The fall of the Berlin wall, fifteen years ago, was a personal moment of hope. After years and years of confrontation, which translated into many deadly local conflicts, and with the frightening Damocles sword over our heads – that pile-up of nuclear devices ready to destroy and overdestroy every living creature on our earth, now came the sigh of relief. The arms race had come to an end without even a gun being shot. It was almost a miracle. Our human species was such a wise brand of creatures! Now we could hope for the best! Democracy and freedom would now extend to cover the whole world. Humanity would get rid of its old ways, to enter into an era of reconciliation and peaceful competition. Ready, at last, to confront its true enemies, its common enemies: poverty, illiteracy, and disease.
Hopes were very high indeed. Although, in the nineties, came the internal conflicts in the former Yugoslavia, instances of religious strife and ethnic cleansing… Quite disturbing events, but, well, we said, this is the unavoidable adjustment period. We tried to believe that ethnic wars were the last song of the dying ghosts of the past. We could not imagine they were signalling the emergence of new ghosts that were coming to haunt our future.
Then came September eleventh. Not an accident. Not a natural disaster. But a manmade disaster that seemed to be an ominous introduction to the new century.
What went wrong? Why were our hopes so brutally dashed?
Those who pinned hopes, like I did, on the end of the cold war, may have overlooked one or two significant features of the world of yesterday. Namely: that it was divided along ideological and philosophical lines. And that it had been replaced by a world divided along identity lines.

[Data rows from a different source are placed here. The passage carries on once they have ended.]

(* ===== verification/Witness.v ===== *)
(** * Witness: what the sequencer hands to the verifier

    Models the data of [crates/sybil-verifier/src/types.rs] and
    [violations.rs], and [MarketGroup] and the problem invariants of
    [crates/matching-engine/src/problem.rs].  Fixed-size byte arrays are byte
    lists; the human-readable [details] of a violation are left out. *)
From S2P Require Import Prelude Types Order Market MmConstraint Account Digest Snapshots Finalize.

(** ** Problem instances *)

Definition MAX_OPERATOR_CREATION_KEY_BYTES : Z := 128.

(** ASCII letters and digits, and the five accepted punctuation bytes. *)
Definition creation_key_byte (b : Z) : bool :=
  ((48 <=? b) && (b <=? 57)) || ((65 <=? b) && (b <=? 90)) || ((97 <=? b) && (b <=? 122)) ||
  (b =? 45) || (b =? 95) || (b =? 58) || (b =? 46) || (b =? 47).

Definition string_bytes (s : string) : Bytes :=
  (λ c, Z.of_N (Ascii.N_of_ascii c)) <$> String.list_ascii_of_string s.

Definition operator_creation_key_is_valid (key : string) : bool :=
  negb (bool_decide (string_bytes key = [])) &&
  (Z.of_nat (length (string_bytes key)) <=? MAX_OPERATOR_CREATION_KEY_BYTES) &&
  forallb creation_key_byte (string_bytes key).

Record MarketGroup := mkMarketGroup {
  mg_name : string;
  mg_creation_key : option string;
  mg_markets : list MarketId;
}.

Record Problem := mkProblem {
  pb_name : string;
  pb_markets : MarketSet;
  pb_orders : list Order;
  pb_mm_constraints : list MmConstraint;
  pb_market_groups : list MarketGroup;
}.

Inductive ProblemError :=
  | DuplicateOrderIdError (id : Z)
  | UnknownOrderMarket (id : Z) (m : MarketId)
  | UnknownMmOrder (mm id : Z)
  | InvalidGroupKey (group : string)
  | DuplicateGroupKey (key : string)
  | UnknownGroupMarket (group : string) (m : MarketId).

(** Inserting each element into a fresh set, collecting what [dup] says about
    those already in it. *)
Fixpoint collect_dups {A B} `{Countable B} {V} (key : A → B) (dup : A → V) (seen : gset B) (l : list A) : list V :=
  match l with
  | [] => []
  | x :: l => (if decide (key x ∈ seen) then [dup x] else []) ++ collect_dups key dup ({[key x]} ∪ seen) l
  end.

(** The loop over the market groups, with the creation keys seen so far. *)
Fixpoint group_errors (markets : MarketSet) (seen : gset string) (l : list MarketGroup) : list ProblemError :=
  match l with
  | [] => []
  | g :: l =>
      let '(key_errors, seen') :=
        match mg_creation_key g with
        | None => ([], seen)
        | Some key =>
            if negb (operator_creation_key_is_valid key) then ([InvalidGroupKey (mg_name g)], seen)
            else if decide (key ∈ seen) then ([DuplicateGroupKey key], seen)
            else ([], {[key]} ∪ seen)
        end in
      key_errors ++
      omap (λ m, match ms_get markets m with None => Some (UnknownGroupMarket (mg_name g) m) | Some _ => None end)
        (mg_markets g) ++
      group_errors markets seen' l
  end.

Definition Problem_validate (p : Problem) : outcome (list ProblemError) () :=
  let order_ids : gset Z := list_to_set (ord_id <$> pb_orders p) in
  let errors :=
    collect_dups ord_id (λ o, DuplicateOrderIdError (ord_id o)) ∅ (pb_orders p) ++
    (o ← pb_orders p;
     omap (λ m, if negb (is_none m) && bool_decide (ms_get (pb_markets p) m = None)
                then Some (UnknownOrderMarket (ord_id o) m) else None)
       (take (num_markets o) (ord_markets o))) ++
    (mm ← pb_mm_constraints p;
     omap (λ id, if decide (id ∈ order_ids) then None else Some (UnknownMmOrder (mm_id mm) id)) (mm_order_ids mm)) ++
    group_errors (pb_markets p) ∅ (pb_market_groups p) in
  match errors with [] => Ok () | _ => Err errors end.

(** ** Authorisations and system events *)

Inductive KeyOpAuth :=
  | RawP256 (signer_pubkey signature : Bytes)
  | WebAuthn (signer_pubkey authenticator_data client_data_json signature : Bytes).

Abbreviation ClientActionAuth := KeyOpAuth (only parsing).

Module Action.
Inductive ClientActionWitness :=
  | Order (account_id : Z) (order : Order.Order) (nonce : Z) (authorization : ClientActionAuth)
  | Cancel (account_id order_id nonce : Z) (authorization : ClientActionAuth)
  | MmBundle (account_id : Z) (bundle_id : Bytes) (revision : Z) (orders : list Order.Order)
      (order_sides : list MmSide) (max_capital : Nanos) (nonce : Z) (authorization : ClientActionAuth)
  | MmBundleReplace (account_id : Z) (bundle_id : Bytes) (expected_revision new_revision : Z)
      (orders : list Order.Order) (order_sides : list MmSide) (max_capital : Nanos) (nonce : Z)
      (authorization : ClientActionAuth)
  | MmBundleCancel (account_id : Z) (bundle_id : Bytes) (expected_revision nonce : Z)
      (authorization : ClientActionAuth).
End Action.

Module Event.
Inductive SystemEventWitness :=
  | CreateAccount (account_id initial_balance : Z) (initial_keys : list KeyRecord)
  | Deposit (account_id amount : Z)
  | L1Deposit (account_id amount deposit_id : Z) (deposit_root sybil_account_key : Bytes)
  | WithdrawalCreated (account_id amount withdrawal_id : Z) (recipient token : Bytes)
      (amount_token_units expiry_height : Z) (nullifier : Bytes)
  | WithdrawalRefunded (account_id withdrawal_id amount : Z) (reason : WithdrawalRefundReason)
  | WithdrawalFinalized (account_id withdrawal_id amount : Z)
  | L1BlockObserved (height : Z)
  | MarketResolved (market_id : MarketId) (payout_nanos : Nanos) (affected_accounts : list Z)
  | OrderCancelled (account_id order_id : Z) (market_ids : list MarketId) (side : OrderDirection)
      (remaining_quantity : Z)
  | MarketGroupExtended (group_id : Z) (market_id : MarketId)
  | KeyRegistered (account_id : Z) (key : KeyRecord) (authorization : KeyOpAuth)
  | KeyRevoked (account_id : Z) (key : KeyRecord) (authorization : KeyOpAuth)
  | DepositQuarantined (amount deposit_id : Z) (deposit_root sybil_account_key : Bytes)
  | QuarantineClaimed (account_id amount : Z) (sybil_account_key : Bytes)
  | ClientActionAuthorized (action : Action.ClientActionWitness).
End Event.

Module Reason.
Inductive RejectionReason :=
  | InsufficientBalance (required available : Z)
  | InsufficientPosition (market : MarketId) (out required available : Z)
  | AccountNotFound
  | CompleteSetFormation
  | AtomicBundle
  | InvalidOrder (why : string)
  | Expired (current_block expires_at_block : Z).
End Reason.

Record WitnessOrder := mkWitnessOrder { wo_order : Order; wo_account_id : Z; wo_is_mm : bool }.

Record WitnessRejection := mkWitnessRejection {
  wr_order : Order;
  wr_account_id : Z;
  wr_reason : Reason.RejectionReason;
}.

(** ** Sidecar state *)

Record L1DepositWitness := mkL1DepositWitness {
  dw_deposit_id : Z;
  dw_chain_id : Z;
  dw_vault_address : Bytes;
  dw_token_address : Bytes;
  dw_sender : Bytes;
  dw_sybil_account_key : Bytes;
  dw_amount_token_units : Z;
  dw_deposit_root : Bytes;
}.

Record DepositAccumulatorWitness := mkDepositAccumulatorWitness {
  da_pre_frontier : list Bytes;
  da_pre_count : Z;
  da_new_deposits : list L1DepositWitness;
}.

Inductive OracleSourceSnapshot := SourceAdmin | SourceDataFeed (id : Z).

Record ResolutionRecordSnapshot := mkResolutionRecordSnapshot {
  rr_payout_nanos : Nanos;
  rr_resolved_by : OracleSourceSnapshot;
  rr_resolved_at_ms : Z;
}.

Inductive MarketStatusSnapshot := StatusActive | StatusResolved (record : ResolutionRecordSnapshot).

Record MarketSnapshot := mkMarketSnapshot {
  msn_market_id : MarketId;
  msn_name : string;
  msn_num_outcomes : Z;
  msn_status : MarketStatusSnapshot;
  msn_metadata_digest : Bytes;
  msn_resolution_template : string;
  msn_last_clearing_prices : list Nanos;
}.

Record MarketGroupSnapshot := mkMarketGroupSnapshot {
  mgs_group_id : Z;
  mgs_name : string;
  mgs_creation_key : option string;
  mgs_markets : list MarketId;
}.

Record WithdrawalSnapshot := mkWithdrawalSnapshot {
  ws_withdrawal_id : Z;
  ws_account_id : Z;
  ws_recipient : Bytes;
  ws_token : Bytes;
  ws_amount_token_units : Z;
  ws_amount_nanos : Z;
  ws_expiry_height : Z;
  ws_nullifier : Bytes;
}.

Record QuarantineEntrySnapshot := mkQuarantineEntrySnapshot { qe_sybil_account_key : Bytes; qe_amount : Z }.

Record BridgeStateSnapshot := mkBridgeStateSnapshot {
  br_deposit_cursor : Z;
  br_deposit_root : Bytes;
  br_observed_l1_height : Z;
  br_next_withdrawal_id : Z;
  br_withdrawals : list WithdrawalSnapshot;
  br_quarantine : list QuarantineEntrySnapshot;
}.

Record StateSidecarSnapshot := mkStateSidecarSnapshot {
  ss_bridge : BridgeStateSnapshot;
  ss_markets : list MarketSnapshot;
  ss_market_groups : list MarketGroupSnapshot;
  ss_resting_orders : list RestingOrderSnapshot;
  ss_account_reservations : list AccountReservationSnapshot;
}.

(** ** The block witness *)

Record WitnessBlockHeader := mkWitnessBlockHeader {
  hd_height : Z;
  hd_parent_hash : Bytes;
  hd_state_root : Bytes;
  hd_events_root : Bytes;
  hd_order_count : Z;
  hd_fill_count : Z;
  hd_timestamp_ms : Z;
}.

Record BlockWitness := mkBlockWitness {
  bw_header : WitnessBlockHeader;
  bw_previous_header : option WitnessBlockHeader;
  bw_genesis_hash : Bytes;
  bw_orders : list WitnessOrder;
  bw_rejections : list WitnessRejection;
  bw_system_events : list Event.SystemEventWitness;
  bw_deposit_accumulator : DepositAccumulatorWitness;
  bw_fills : list Fill;
  bw_clearing_prices : gmap Z (list Nanos);
  bw_total_welfare : Z;
  bw_minting_cost : Z;
  bw_mm_constraints : list MmConstraint;
  bw_market_groups : list MarketGroup;
  bw_pre_state : list AccountSnapshot;
  bw_post_system_state : list AccountSnapshot;
  bw_post_state : list AccountSnapshot;
  bw_account_keys : list (Z * list KeyRecord);
  bw_state_sidecar : StateSidecarSnapshot;
  bw_pre_state_sidecar : StateSidecarSnapshot;
  bw_resolved_markets : list MarketId;
}.

(** ** Violations *)

Module VK.
Inductive ViolationKind :=
  | OrderNotFound | QuantityExceedsMax | PriceExceedsLimit | DuplicateFill | NegativeWelfare
  | WelfareMismatch | MmBudgetExceeded | ZeroQuantityFill
  | UniformClearingPriceViolation | PriceComplementarityViolation | ResolvedMarketViolation
  | DuplicateOrderId | ConditionalActivationViolation
  | NegativeBalance | NegativePosition | SettlementBalanceMismatch | SettlementPositionMismatch
  | SettlementOverflow | FillAccountMismatch | SettlementAccountMismatch | SystemStateMismatch
  | KeyTransitionMismatch | ClientActionMismatch | MintingWithoutClearingPrice
  | StateRootMismatch | EventRootMismatch | ParentHashMismatch | HeightNotConsecutive
  | OrderCountMismatch | FillCountMismatch | GenesisParentHashNonZero
  | InsufficientBalance | InsufficientPosition | IntraBatchDoubleSpend | AcceptedOrderMissingAccount
  | OrderExpiryViolation | InvalidOrder | FalseRejection | IncorrectRejectionReason
  | SidecarReservationMismatch | SidecarRestingOrderMismatch | SidecarWithdrawalMismatch
  | SidecarDepositCursorMismatch | SidecarDepositRootMismatch | SidecarMarketStatusMismatch
  | SidecarMarketGroupMismatch | PreStateRootMismatch.
End VK.

Abbreviation Violation := VK.ViolationKind (only parsing).

#[global] Instance ViolationKind_eq_dec : EqDecision VK.ViolationKind.
Proof. solve_decision. Defined.

Record VerificationStats := mkVerificationStats {
  vs_fills_checked : Z;
  vs_orders_checked : Z;
  vs_mm_constraints_checked : Z;
  vs_computed_welfare : Z;
  vs_reported_welfare : Z;
  vs_minting_cost_nanos : Z;
  vs_accounts_checked : Z;
  vs_market_group_avg_delta : option Z;
}.

Definition VerificationStats_default : VerificationStats := mkVerificationStats 0 0 0 0 0 0 0 None.

Record VerificationResult := mkVerificationResult {
  vr_valid : bool;
  vr_violations : list Violation;
  vr_stats : VerificationStats;
}.

Definition from_violations (l : list Violation) : VerificationResult :=
  mkVerificationResult (bool_decide (l = [])) l VerificationStats_default.

(** Counters add up; welfare and metrics keep the last set value. *)
Definition stats_merge (a b : VerificationStats) : VerificationStats :=
  mkVerificationStats (vs_fills_checked a + vs_fills_checked b) (vs_orders_checked a + vs_orders_checked b)
    (vs_mm_constraints_checked a + vs_mm_constraints_checked b)
    (if vs_computed_welfare b =? 0 then vs_computed_welfare a else vs_computed_welfare b)
    (if vs_reported_welfare b =? 0 then vs_reported_welfare a else vs_reported_welfare b)
    (if vs_minting_cost_nanos b =? 0 then vs_minting_cost_nanos a else vs_minting_cost_nanos b)
    (vs_accounts_checked a + vs_accounts_checked b)
    (match vs_market_group_avg_delta b with None => vs_market_group_avg_delta a | d => d end).

Definition VerificationResult_merge (self other : VerificationResult) : VerificationResult :=
  mkVerificationResult (if vr_valid other then vr_valid self else false)
    (vr_violations self ++ vr_violations other) (stats_merge (vr_stats self) (vr_stats other)).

I am not fond of ideologies, especially when they have so often led to appalling practices. But when people define themselves through their chosen ideology, there is room for debate. When people define themselves through their inherited identities, there is no room for debate. Everyone states and overstates his identity, and that’s it, there is nothing more to say. In today’s world, there is no true debate. Only shouting, imprecation, condemnation, mobilization. Hatred and hatred, violence and even more violence.
And when there is no debate, when there is so much mistrust, so much hatred, democracy and freedom cannot expand. In fact, they are receding, and one could expect them to recede even more in the years to come.
Every morning, we get up to learn that another bomb has exploded somewhere, that another massacre has been perpetrated. And there seems to be no end to it. The aftershocks of September eleventh go on and on and on.
This is not the world we dreamt of fifteen years ago! This is definitely not the future we hoped for.
Our world has lost its way, it is heading backwards. The West is fast losing its moral credibility, and nobody else seems to be offering valuable alternatives for mankind. Certainly not the Arab world where I come from!
Let’s face it: this entire world is in total disarray. It desperately needs to be re-imagined, re-invented, in order to be rebuilt on sounder grounds. We need to overcome that sterile conflict of identities. We need to build a human culture which would include significant elements of each culture, so nobody would feel excluded. So nobody would indulge in hatred and self hatred, in destruction and self destruction
Re-invent the world, re-imagine the future: that is not a task that should be left to political or religious activists. It is precisely the task of poets, essayists and novelists. It is up to the writers of the six continents to strike the right notes, to find the right balance between universality and diversity. Universality of fundamental human values, diversity of languages and cultural expressions.
It is ultimately up to us to determine whether our century will go down in history as the century of suicide or the century of imagination, the century of human folly or the century of human wisdom, the century of the bomb or the century of the pen.
At no time in History were writers more indispensable. At no other time in history was the burden of change so heavy on their shoulders.